ASSIGNED TASK —
Start with the first line of the records below. Output each line exactly, ending with the one that contains "to [schedule_internal_operation] (io.c), which".

Stored items
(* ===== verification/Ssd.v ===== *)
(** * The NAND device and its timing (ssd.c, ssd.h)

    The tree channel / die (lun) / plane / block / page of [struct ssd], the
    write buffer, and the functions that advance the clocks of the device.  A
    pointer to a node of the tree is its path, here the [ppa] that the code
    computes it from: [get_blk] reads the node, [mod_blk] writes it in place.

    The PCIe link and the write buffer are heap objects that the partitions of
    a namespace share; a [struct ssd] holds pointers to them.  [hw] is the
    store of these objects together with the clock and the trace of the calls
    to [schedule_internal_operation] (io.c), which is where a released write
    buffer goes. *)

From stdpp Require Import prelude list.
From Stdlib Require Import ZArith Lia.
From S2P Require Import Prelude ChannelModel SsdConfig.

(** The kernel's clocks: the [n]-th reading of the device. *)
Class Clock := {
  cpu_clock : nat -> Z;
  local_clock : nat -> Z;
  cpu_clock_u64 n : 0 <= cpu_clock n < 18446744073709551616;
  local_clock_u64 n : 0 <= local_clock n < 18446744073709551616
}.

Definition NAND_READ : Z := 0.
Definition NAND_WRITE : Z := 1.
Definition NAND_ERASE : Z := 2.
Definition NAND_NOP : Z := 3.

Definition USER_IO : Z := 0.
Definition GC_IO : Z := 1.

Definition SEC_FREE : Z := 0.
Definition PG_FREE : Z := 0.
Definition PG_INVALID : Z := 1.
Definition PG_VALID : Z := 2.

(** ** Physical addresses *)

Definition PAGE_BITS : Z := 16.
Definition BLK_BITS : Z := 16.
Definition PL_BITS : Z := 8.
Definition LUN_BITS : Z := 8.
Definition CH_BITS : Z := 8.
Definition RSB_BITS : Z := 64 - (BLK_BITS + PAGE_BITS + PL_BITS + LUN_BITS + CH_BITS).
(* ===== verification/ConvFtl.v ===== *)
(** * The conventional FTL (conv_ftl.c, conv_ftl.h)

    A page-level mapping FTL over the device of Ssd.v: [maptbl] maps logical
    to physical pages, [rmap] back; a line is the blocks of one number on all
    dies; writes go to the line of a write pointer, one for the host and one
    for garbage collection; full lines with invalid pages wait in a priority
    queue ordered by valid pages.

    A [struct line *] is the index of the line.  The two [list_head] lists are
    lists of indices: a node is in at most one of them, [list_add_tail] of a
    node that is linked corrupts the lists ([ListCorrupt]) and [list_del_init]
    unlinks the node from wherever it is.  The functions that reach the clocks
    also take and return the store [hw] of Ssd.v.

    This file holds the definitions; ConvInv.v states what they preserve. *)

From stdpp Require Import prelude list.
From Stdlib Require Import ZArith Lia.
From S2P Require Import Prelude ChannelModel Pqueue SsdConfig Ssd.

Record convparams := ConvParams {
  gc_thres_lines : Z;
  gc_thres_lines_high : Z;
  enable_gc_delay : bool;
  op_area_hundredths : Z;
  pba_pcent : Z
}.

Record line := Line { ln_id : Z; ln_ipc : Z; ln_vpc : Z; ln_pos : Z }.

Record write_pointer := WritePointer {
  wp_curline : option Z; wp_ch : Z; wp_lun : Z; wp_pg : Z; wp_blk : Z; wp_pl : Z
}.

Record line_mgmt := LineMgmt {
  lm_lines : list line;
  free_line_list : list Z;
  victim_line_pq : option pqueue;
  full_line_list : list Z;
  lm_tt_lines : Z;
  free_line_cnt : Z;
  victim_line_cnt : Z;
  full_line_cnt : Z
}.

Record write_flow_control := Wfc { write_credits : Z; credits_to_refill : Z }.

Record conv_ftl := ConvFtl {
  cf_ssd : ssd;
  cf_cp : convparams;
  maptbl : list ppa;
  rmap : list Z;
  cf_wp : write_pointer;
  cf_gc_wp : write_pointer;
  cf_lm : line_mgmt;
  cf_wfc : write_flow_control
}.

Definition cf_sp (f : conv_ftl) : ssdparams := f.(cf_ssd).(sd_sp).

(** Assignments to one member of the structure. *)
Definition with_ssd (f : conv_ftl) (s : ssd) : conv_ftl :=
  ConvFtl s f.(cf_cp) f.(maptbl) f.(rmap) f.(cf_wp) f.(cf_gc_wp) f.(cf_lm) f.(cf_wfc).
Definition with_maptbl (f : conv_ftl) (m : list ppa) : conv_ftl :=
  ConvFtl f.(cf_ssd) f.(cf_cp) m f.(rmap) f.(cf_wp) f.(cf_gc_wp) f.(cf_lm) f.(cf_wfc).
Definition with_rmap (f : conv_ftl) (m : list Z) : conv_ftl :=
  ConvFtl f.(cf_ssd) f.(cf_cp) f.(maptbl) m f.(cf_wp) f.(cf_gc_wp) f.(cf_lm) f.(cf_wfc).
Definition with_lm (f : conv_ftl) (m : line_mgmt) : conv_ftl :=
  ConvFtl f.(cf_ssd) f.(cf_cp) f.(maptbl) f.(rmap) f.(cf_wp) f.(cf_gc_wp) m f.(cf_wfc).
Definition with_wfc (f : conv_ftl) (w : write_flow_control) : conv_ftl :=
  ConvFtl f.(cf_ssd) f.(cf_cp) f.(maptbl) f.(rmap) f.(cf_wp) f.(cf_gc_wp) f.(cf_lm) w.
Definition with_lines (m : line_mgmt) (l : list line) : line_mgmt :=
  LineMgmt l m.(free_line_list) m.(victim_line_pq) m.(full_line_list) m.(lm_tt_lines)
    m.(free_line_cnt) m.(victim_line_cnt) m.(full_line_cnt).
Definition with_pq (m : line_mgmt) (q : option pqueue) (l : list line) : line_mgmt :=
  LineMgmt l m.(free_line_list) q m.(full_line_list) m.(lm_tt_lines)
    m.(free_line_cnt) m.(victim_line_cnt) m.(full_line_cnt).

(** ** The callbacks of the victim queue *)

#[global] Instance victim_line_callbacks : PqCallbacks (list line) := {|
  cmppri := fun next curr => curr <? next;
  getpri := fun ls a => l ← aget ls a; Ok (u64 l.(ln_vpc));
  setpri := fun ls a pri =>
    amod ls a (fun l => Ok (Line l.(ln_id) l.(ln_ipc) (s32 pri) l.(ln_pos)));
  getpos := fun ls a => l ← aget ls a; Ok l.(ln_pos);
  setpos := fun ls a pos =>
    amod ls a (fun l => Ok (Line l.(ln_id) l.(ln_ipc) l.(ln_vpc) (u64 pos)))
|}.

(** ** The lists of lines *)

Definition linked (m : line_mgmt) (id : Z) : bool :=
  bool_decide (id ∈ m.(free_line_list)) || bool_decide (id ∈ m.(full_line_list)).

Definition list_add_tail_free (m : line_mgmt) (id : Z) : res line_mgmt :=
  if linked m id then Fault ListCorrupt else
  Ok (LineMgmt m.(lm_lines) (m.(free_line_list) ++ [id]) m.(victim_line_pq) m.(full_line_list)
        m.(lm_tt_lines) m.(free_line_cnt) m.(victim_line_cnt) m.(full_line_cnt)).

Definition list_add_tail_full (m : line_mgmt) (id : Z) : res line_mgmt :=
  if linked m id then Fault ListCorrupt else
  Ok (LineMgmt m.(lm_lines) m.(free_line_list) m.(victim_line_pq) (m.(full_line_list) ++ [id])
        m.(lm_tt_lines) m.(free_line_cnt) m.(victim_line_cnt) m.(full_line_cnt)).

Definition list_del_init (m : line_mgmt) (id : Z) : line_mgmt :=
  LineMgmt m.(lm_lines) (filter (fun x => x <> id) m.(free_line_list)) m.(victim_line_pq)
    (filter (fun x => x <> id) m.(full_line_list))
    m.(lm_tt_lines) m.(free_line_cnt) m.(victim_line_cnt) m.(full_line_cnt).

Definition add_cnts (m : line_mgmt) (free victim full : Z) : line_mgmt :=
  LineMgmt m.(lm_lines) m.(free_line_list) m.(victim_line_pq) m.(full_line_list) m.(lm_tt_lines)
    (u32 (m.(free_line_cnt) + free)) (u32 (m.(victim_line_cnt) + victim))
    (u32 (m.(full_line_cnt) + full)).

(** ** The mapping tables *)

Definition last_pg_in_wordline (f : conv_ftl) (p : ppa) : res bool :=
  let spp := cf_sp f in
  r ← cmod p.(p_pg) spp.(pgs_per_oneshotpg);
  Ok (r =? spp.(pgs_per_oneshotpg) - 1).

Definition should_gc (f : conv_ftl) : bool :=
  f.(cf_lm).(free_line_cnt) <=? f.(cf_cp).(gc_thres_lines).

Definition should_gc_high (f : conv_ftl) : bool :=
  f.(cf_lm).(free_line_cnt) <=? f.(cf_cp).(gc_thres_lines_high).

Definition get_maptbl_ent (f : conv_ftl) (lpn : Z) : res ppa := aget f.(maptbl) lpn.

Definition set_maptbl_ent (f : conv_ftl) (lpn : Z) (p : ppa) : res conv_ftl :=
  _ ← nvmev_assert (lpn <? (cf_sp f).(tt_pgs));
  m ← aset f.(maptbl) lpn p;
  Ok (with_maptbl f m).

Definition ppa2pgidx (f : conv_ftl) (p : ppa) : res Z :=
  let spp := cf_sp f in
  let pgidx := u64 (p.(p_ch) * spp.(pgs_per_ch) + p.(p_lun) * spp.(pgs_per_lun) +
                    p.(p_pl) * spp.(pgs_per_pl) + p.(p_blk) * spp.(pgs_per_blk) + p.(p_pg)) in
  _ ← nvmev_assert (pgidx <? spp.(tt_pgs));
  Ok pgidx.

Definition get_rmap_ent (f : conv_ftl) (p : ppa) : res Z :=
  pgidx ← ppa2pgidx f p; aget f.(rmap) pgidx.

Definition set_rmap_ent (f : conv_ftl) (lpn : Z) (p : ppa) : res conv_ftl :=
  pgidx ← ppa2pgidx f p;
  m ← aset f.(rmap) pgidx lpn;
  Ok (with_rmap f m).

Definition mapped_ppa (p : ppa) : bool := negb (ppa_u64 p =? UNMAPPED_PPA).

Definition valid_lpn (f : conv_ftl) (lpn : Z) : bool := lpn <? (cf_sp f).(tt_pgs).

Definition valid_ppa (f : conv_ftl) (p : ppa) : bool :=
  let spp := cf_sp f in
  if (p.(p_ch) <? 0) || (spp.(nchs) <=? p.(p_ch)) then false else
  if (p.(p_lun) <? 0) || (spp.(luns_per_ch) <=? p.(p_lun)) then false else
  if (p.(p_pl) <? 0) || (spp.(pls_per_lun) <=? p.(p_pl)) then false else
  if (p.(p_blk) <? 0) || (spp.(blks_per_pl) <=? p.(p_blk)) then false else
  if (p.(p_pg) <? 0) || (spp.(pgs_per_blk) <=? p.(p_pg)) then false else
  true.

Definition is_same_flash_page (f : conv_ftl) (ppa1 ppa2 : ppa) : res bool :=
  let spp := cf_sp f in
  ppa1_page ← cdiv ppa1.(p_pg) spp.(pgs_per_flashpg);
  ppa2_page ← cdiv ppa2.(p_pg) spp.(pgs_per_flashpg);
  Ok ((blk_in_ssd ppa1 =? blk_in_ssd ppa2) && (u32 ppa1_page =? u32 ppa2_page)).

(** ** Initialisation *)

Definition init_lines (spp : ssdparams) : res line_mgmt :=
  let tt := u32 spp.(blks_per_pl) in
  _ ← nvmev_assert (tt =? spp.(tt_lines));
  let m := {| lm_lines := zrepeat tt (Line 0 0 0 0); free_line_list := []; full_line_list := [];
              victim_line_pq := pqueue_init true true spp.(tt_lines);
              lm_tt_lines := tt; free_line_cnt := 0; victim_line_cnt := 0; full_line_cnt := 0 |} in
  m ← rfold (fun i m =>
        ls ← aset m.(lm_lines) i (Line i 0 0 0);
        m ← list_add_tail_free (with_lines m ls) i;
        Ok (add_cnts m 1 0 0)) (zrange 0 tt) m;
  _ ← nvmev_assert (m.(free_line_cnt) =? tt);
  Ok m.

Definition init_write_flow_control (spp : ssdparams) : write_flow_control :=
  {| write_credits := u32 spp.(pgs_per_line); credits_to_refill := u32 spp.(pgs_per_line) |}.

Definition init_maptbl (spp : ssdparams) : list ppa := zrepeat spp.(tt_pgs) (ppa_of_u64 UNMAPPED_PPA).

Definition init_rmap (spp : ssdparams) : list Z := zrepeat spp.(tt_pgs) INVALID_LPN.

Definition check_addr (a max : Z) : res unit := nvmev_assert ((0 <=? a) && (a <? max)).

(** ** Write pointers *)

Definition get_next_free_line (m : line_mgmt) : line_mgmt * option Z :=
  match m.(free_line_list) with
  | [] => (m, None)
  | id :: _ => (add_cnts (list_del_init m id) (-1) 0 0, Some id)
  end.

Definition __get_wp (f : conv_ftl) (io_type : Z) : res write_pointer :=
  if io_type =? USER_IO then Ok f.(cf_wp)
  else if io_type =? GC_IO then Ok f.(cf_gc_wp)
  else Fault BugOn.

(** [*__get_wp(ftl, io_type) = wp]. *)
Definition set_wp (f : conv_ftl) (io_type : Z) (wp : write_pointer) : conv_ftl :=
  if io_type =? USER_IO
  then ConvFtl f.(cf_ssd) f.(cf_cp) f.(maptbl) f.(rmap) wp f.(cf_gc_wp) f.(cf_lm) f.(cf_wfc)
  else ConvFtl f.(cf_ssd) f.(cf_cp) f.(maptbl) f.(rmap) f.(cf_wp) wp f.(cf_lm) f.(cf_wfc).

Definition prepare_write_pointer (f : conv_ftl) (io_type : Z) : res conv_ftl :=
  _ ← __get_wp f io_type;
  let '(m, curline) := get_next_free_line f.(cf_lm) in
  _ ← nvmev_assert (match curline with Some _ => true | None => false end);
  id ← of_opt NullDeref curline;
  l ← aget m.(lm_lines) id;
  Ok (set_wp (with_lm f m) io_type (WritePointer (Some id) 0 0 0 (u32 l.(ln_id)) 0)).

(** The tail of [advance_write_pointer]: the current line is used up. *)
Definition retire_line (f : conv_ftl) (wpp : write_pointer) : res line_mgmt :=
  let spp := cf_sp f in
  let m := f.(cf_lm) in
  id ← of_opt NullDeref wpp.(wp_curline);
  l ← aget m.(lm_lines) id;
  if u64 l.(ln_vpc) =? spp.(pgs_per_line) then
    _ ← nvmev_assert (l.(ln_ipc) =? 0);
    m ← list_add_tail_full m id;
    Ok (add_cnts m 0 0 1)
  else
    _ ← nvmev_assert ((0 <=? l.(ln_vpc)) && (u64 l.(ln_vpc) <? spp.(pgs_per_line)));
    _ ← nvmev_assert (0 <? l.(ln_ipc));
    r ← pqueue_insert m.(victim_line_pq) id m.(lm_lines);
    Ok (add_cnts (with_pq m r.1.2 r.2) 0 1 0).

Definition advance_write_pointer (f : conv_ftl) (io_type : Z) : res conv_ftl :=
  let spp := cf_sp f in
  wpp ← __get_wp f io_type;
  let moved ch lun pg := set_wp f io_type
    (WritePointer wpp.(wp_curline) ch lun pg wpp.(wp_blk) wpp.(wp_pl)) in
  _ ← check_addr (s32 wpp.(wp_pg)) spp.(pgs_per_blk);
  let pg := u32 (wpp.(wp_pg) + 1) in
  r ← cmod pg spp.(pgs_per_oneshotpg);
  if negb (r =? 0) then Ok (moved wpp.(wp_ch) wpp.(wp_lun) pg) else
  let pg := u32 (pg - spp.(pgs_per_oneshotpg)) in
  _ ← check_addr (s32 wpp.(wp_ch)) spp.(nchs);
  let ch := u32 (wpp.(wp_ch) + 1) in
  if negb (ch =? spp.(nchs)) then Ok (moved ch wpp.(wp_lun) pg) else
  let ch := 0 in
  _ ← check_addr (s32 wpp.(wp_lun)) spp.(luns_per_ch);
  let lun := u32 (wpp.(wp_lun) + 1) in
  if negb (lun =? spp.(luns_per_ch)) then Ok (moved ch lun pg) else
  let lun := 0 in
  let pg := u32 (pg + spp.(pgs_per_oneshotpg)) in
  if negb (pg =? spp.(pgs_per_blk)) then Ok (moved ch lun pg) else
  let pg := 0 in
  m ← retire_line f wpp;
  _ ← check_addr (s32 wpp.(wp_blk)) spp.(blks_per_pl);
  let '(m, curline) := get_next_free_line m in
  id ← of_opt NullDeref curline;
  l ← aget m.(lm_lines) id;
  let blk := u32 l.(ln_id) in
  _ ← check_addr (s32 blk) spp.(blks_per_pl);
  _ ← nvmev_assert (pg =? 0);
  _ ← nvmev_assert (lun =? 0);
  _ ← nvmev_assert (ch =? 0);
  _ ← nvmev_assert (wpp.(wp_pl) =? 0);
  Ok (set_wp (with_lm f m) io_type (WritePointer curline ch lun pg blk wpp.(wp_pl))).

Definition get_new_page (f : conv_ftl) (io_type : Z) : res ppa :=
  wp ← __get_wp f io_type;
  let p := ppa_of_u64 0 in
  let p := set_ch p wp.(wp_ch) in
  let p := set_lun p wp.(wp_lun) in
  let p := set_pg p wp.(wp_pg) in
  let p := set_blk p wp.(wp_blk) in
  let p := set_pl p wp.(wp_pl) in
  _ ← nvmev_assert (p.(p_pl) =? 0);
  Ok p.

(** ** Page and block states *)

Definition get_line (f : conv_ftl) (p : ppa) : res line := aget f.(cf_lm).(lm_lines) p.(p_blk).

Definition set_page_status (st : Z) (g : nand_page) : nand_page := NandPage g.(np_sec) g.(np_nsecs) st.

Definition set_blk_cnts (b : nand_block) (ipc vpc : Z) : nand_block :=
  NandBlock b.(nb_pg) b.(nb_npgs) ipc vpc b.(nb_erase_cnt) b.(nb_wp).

RESPONSE TO THE TASK —
(* ===== verification/Ssd.v ===== *)
(** * The NAND device and its timing (ssd.c, ssd.h)

    The tree channel / die (lun) / plane / block / page of [struct ssd], the
    write buffer, and the functions that advance the clocks of the device.  A
    pointer to a node of the tree is its path, here the [ppa] that the code
    computes it from: [get_blk] reads the node, [mod_blk] writes it in place.

    The PCIe link and the write buffer are heap objects that the partitions of
    a namespace share; a [struct ssd] holds pointers to them.  [hw] is the
    store of these objects together with the clock and the trace of the calls
    to [schedule_internal_operation] (io.c), which is where a released write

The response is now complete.